▶ _TASK OBJECTIVE_
Repeat the records below line by line, exactly, finishing on the line that contains "(** * Advancing".

▶ _GIVEN RECORDS_
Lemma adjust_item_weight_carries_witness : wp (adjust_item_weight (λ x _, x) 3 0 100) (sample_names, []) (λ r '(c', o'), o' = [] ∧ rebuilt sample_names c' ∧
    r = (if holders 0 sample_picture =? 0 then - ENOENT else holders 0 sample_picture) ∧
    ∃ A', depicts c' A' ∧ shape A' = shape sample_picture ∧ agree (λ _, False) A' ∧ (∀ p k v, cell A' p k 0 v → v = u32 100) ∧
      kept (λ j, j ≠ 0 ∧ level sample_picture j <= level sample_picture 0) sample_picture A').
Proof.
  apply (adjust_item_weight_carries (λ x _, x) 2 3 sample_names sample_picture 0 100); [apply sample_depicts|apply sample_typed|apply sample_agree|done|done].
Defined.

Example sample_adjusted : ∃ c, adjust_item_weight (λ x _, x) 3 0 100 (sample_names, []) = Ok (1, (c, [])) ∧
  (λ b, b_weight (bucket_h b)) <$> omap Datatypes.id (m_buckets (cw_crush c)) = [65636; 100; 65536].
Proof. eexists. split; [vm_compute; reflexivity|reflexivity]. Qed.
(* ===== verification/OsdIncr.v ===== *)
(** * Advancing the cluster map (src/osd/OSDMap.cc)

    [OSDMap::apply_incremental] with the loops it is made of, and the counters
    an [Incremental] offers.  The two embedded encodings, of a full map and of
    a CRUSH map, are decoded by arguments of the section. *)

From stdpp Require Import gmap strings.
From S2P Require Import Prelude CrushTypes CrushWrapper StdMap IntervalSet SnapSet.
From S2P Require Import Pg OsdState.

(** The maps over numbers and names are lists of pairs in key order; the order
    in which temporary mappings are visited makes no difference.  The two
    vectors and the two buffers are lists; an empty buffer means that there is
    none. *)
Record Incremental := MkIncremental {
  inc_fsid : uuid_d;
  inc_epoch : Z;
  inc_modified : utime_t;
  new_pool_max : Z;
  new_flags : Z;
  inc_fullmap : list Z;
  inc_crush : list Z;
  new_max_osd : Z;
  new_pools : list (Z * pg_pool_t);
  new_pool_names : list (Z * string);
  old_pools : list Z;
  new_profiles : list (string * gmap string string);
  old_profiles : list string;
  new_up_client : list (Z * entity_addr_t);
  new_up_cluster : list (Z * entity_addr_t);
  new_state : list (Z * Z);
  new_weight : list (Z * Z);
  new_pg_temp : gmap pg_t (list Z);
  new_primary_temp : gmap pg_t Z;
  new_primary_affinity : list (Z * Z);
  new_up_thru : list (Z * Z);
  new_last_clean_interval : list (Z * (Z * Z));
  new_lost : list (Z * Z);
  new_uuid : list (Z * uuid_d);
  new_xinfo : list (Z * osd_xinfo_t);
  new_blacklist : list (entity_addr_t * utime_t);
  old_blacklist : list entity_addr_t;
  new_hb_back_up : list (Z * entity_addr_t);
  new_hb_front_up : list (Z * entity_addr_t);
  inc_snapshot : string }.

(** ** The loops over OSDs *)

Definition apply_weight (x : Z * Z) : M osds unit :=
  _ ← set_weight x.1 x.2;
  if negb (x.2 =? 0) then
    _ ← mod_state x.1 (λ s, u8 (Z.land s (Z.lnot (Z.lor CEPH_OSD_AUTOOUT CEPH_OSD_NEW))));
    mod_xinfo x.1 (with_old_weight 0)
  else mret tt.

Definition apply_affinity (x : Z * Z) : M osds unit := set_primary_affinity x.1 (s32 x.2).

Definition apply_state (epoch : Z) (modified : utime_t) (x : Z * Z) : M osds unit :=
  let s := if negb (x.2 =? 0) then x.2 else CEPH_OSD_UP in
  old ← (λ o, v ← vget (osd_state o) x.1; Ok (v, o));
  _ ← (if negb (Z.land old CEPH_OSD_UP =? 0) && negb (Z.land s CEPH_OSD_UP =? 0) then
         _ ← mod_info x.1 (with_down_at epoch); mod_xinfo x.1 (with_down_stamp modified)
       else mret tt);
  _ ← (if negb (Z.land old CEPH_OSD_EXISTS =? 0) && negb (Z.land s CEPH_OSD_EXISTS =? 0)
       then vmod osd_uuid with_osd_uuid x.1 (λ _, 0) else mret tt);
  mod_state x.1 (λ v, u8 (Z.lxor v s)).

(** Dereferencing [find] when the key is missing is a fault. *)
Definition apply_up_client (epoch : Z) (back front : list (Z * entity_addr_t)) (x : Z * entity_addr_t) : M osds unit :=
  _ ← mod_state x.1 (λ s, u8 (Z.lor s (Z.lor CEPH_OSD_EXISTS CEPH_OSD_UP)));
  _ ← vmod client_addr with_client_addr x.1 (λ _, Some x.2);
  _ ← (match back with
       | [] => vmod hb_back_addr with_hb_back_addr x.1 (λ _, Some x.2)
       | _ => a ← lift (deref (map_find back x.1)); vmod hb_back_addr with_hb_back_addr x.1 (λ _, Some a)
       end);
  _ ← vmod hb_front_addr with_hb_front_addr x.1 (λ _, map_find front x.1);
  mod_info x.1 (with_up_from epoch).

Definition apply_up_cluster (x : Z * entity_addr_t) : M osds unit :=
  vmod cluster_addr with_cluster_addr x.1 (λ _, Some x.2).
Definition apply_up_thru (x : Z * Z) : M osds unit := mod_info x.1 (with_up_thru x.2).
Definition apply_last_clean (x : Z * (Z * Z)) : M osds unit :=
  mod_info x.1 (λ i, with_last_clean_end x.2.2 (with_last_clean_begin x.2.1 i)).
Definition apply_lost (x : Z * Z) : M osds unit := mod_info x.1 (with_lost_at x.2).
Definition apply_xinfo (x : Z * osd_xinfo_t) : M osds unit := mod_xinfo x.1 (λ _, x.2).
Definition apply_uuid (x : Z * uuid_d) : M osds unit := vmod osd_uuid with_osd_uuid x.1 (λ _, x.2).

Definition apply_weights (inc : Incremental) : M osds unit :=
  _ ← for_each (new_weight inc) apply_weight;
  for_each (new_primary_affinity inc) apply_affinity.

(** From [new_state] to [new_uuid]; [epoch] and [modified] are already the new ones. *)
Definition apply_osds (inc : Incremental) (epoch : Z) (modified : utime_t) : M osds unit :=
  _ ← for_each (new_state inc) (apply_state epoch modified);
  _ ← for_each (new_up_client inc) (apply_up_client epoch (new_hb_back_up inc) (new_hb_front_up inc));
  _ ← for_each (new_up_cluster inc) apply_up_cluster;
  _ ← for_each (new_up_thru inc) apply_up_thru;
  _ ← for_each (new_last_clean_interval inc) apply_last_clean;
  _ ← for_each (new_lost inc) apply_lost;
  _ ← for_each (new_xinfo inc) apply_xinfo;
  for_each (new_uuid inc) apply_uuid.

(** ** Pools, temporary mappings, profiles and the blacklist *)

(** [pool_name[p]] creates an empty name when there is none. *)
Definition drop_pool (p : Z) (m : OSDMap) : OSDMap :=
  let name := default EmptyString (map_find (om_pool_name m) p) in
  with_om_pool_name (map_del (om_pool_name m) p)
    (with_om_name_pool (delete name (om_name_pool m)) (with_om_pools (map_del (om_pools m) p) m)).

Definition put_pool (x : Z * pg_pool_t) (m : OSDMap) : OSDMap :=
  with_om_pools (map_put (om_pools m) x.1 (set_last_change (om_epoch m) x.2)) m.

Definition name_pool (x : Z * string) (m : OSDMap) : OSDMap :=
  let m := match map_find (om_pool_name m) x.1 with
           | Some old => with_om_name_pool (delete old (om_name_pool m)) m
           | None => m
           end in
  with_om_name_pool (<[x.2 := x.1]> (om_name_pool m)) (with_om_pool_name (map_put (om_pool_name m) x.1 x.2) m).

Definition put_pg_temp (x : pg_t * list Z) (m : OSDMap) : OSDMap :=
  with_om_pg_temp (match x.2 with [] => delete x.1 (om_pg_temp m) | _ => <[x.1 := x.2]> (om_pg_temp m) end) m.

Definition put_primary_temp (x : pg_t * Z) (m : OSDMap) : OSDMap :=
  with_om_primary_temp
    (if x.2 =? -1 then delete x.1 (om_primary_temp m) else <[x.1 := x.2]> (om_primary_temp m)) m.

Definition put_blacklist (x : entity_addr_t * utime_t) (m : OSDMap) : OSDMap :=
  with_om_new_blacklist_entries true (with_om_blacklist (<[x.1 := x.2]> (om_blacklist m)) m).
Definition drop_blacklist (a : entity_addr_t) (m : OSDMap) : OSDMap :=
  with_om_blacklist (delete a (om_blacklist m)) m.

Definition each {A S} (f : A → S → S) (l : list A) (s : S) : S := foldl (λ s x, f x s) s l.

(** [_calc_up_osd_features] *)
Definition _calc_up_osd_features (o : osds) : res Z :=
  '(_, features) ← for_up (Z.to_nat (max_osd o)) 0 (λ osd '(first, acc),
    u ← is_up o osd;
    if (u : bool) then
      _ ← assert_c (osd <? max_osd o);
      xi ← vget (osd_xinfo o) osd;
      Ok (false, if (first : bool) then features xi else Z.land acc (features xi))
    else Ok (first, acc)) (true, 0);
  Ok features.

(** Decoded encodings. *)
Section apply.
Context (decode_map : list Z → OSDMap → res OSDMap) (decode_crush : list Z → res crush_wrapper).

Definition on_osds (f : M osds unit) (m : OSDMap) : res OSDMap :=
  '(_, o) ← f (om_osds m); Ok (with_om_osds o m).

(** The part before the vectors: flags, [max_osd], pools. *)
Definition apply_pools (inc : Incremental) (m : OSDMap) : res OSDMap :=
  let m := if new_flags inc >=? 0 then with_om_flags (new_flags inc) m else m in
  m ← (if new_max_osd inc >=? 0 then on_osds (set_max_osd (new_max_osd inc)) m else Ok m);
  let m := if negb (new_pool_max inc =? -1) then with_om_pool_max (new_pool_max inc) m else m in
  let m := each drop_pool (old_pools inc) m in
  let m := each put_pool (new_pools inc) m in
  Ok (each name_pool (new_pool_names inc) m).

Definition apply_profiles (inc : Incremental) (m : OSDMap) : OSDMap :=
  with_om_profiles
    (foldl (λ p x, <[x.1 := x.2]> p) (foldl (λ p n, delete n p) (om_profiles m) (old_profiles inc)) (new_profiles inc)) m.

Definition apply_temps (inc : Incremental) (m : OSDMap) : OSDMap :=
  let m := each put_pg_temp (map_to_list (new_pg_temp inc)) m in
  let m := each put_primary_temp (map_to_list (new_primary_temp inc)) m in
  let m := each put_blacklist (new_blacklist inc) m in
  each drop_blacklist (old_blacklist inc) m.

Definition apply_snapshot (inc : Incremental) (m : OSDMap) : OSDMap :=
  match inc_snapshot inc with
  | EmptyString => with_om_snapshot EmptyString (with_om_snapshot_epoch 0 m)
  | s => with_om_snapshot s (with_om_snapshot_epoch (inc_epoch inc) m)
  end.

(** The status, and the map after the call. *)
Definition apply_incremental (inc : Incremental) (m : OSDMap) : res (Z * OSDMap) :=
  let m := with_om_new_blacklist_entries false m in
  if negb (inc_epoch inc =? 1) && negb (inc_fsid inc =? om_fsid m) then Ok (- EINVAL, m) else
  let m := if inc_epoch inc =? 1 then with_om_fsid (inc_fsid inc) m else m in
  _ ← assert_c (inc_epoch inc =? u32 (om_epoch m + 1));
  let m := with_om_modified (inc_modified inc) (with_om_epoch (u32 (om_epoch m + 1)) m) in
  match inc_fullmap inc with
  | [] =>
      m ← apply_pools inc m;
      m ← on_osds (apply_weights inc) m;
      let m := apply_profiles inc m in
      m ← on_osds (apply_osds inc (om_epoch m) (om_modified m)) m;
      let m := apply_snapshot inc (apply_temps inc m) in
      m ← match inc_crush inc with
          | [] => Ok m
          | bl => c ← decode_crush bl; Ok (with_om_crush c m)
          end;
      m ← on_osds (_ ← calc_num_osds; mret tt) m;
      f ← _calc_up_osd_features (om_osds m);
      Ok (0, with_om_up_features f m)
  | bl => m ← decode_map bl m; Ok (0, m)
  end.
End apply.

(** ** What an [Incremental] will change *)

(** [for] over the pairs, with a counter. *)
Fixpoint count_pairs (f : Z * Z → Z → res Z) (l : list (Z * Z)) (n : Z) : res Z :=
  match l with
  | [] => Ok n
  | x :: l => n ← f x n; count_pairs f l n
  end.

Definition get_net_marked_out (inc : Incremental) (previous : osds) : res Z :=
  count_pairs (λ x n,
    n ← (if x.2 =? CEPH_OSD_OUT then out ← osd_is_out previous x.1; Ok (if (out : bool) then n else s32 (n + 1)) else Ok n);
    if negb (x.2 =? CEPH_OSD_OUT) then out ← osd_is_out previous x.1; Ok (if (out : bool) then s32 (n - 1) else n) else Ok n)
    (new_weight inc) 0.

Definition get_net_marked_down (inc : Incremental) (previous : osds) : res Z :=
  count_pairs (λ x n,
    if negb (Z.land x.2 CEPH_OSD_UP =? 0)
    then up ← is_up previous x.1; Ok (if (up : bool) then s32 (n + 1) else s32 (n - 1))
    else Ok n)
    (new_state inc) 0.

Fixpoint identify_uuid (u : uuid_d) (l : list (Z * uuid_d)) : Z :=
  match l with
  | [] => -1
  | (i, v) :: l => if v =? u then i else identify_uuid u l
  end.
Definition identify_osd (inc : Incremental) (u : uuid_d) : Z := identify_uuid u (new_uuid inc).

▶ _TASK SOLUTION_
Lemma adjust_item_weight_carries_witness : wp (adjust_item_weight (λ x _, x) 3 0 100) (sample_names, []) (λ r '(c', o'), o' = [] ∧ rebuilt sample_names c' ∧
    r = (if holders 0 sample_picture =? 0 then - ENOENT else holders 0 sample_picture) ∧
    ∃ A', depicts c' A' ∧ shape A' = shape sample_picture ∧ agree (λ _, False) A' ∧ (∀ p k v, cell A' p k 0 v → v = u32 100) ∧
      kept (λ j, j ≠ 0 ∧ level sample_picture j <= level sample_picture 0) sample_picture A').
Proof.
  apply (adjust_item_weight_carries (λ x _, x) 2 3 sample_names sample_picture 0 100); [apply sample_depicts|apply sample_typed|apply sample_agree|done|done].
Defined.

Example sample_adjusted : ∃ c, adjust_item_weight (λ x _, x) 3 0 100 (sample_names, []) = Ok (1, (c, [])) ∧
  (λ b, b_weight (bucket_h b)) <$> omap Datatypes.id (m_buckets (cw_crush c)) = [65636; 100; 65536].
Proof. eexists. split; [vm_compute; reflexivity|reflexivity]. Qed.
(* ===== verification/OsdIncr.v ===== *)
(** * Advancing the cluster map (src/osd/OSDMap.cc)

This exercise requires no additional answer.